Supplied entries:
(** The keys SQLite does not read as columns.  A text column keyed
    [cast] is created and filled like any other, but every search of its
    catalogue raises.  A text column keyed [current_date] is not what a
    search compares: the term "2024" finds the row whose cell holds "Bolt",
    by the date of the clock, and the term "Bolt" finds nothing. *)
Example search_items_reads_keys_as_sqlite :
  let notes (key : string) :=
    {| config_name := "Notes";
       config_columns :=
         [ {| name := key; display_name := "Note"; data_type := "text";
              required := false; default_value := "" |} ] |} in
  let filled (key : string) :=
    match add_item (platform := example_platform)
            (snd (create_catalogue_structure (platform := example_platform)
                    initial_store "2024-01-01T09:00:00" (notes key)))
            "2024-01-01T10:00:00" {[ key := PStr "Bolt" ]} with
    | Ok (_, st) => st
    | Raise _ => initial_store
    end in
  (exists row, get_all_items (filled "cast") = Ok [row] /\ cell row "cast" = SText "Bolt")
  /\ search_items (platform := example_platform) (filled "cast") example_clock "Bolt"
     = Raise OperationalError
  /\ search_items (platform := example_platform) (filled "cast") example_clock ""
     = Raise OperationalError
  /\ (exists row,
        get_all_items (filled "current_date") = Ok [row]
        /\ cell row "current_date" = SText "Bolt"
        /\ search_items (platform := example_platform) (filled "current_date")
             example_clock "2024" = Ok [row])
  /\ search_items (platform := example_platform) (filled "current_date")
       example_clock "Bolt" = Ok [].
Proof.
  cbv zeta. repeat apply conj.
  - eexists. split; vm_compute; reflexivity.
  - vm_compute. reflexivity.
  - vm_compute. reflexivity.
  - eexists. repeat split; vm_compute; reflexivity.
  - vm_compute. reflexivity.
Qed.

* * *

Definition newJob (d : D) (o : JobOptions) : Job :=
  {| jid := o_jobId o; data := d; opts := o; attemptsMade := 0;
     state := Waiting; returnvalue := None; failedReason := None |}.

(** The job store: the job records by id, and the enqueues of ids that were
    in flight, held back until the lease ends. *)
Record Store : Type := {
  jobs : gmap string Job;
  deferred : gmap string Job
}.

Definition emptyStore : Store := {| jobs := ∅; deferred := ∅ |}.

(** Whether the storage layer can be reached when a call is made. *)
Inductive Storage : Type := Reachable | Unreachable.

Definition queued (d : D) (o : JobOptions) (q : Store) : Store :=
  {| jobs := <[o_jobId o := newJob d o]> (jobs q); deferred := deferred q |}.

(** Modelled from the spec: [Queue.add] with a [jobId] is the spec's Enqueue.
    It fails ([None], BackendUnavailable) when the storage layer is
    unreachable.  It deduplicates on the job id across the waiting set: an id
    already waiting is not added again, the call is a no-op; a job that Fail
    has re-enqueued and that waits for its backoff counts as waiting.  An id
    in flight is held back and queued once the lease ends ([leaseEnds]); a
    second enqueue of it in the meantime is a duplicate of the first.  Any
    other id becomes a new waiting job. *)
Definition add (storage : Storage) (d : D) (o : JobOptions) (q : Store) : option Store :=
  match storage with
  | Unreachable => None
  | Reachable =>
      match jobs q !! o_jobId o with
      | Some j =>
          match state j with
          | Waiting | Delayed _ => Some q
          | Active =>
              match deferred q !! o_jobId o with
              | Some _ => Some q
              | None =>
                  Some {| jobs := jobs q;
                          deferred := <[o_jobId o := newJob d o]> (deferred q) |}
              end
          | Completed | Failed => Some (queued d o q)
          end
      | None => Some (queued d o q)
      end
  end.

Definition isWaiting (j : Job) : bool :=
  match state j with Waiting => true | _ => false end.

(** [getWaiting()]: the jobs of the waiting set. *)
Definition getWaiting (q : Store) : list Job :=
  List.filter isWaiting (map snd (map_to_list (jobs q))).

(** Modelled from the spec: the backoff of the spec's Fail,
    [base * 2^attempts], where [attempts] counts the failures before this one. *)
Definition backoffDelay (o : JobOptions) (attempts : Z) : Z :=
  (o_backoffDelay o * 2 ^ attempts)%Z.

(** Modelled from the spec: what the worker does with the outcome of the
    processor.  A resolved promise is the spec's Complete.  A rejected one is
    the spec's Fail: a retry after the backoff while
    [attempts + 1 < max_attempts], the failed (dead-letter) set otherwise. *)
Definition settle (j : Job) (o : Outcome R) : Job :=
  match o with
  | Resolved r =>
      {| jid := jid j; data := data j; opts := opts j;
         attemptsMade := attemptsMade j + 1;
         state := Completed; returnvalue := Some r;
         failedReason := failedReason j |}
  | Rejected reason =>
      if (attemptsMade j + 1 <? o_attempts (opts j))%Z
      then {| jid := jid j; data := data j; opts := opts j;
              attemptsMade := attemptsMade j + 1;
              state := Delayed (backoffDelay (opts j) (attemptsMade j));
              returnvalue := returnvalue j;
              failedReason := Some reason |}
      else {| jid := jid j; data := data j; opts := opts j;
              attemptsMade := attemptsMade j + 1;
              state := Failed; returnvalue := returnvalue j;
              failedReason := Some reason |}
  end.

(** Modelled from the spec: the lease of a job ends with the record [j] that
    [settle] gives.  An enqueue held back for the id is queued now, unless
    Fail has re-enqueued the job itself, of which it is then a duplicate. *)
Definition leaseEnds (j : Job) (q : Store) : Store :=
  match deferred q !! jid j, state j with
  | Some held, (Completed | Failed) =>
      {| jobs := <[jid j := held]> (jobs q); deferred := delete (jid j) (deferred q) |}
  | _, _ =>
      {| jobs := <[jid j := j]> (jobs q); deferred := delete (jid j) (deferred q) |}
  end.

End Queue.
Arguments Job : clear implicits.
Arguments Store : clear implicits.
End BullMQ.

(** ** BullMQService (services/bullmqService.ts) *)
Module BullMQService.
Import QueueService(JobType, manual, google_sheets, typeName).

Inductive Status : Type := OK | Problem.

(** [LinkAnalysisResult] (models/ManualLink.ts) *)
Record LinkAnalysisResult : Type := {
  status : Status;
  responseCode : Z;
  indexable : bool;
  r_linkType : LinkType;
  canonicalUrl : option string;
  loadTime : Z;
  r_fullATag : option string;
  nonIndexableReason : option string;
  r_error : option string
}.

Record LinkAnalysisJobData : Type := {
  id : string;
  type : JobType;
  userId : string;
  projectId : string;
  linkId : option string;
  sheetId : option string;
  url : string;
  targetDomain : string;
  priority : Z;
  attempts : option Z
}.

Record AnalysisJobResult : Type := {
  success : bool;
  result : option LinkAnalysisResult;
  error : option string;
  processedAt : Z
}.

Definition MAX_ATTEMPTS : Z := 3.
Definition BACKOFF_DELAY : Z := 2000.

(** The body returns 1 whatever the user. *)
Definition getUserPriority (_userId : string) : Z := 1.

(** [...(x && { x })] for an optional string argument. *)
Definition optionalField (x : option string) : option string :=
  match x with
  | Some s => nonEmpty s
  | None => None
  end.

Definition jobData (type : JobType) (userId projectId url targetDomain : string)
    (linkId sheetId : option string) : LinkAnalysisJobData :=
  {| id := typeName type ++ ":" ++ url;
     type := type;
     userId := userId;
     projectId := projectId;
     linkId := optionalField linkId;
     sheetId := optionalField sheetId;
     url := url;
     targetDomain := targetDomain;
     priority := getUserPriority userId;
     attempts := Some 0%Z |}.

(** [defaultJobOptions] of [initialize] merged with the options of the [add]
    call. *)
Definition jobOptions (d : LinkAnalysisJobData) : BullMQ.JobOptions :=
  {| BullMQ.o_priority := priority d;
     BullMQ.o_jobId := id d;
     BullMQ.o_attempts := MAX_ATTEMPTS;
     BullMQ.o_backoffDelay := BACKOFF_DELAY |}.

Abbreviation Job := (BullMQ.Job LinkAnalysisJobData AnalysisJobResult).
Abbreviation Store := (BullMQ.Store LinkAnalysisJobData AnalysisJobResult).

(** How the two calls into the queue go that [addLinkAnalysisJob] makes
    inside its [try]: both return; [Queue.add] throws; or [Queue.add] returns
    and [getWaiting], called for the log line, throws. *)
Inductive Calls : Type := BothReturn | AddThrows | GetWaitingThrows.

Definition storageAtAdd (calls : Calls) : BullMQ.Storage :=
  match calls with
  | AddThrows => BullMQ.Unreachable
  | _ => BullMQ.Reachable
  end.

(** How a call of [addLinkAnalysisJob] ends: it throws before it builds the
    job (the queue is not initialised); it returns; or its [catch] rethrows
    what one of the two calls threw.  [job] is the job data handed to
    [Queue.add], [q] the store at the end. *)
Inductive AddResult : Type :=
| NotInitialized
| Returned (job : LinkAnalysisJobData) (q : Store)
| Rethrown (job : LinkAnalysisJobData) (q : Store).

Work instruction: Using the records above, write out exactly the lines between the one holding "Record Store : Type" and the one holding "(** Whether the", inclusive; leave everything else out.

Answer space:
Record Store : Type := {
  jobs : gmap string Job;
  deferred : gmap string Job
}.

Definition emptyStore : Store := {| jobs := ∅; deferred := ∅ |}.

(** Whether the storage layer can be reached when a call is made. *)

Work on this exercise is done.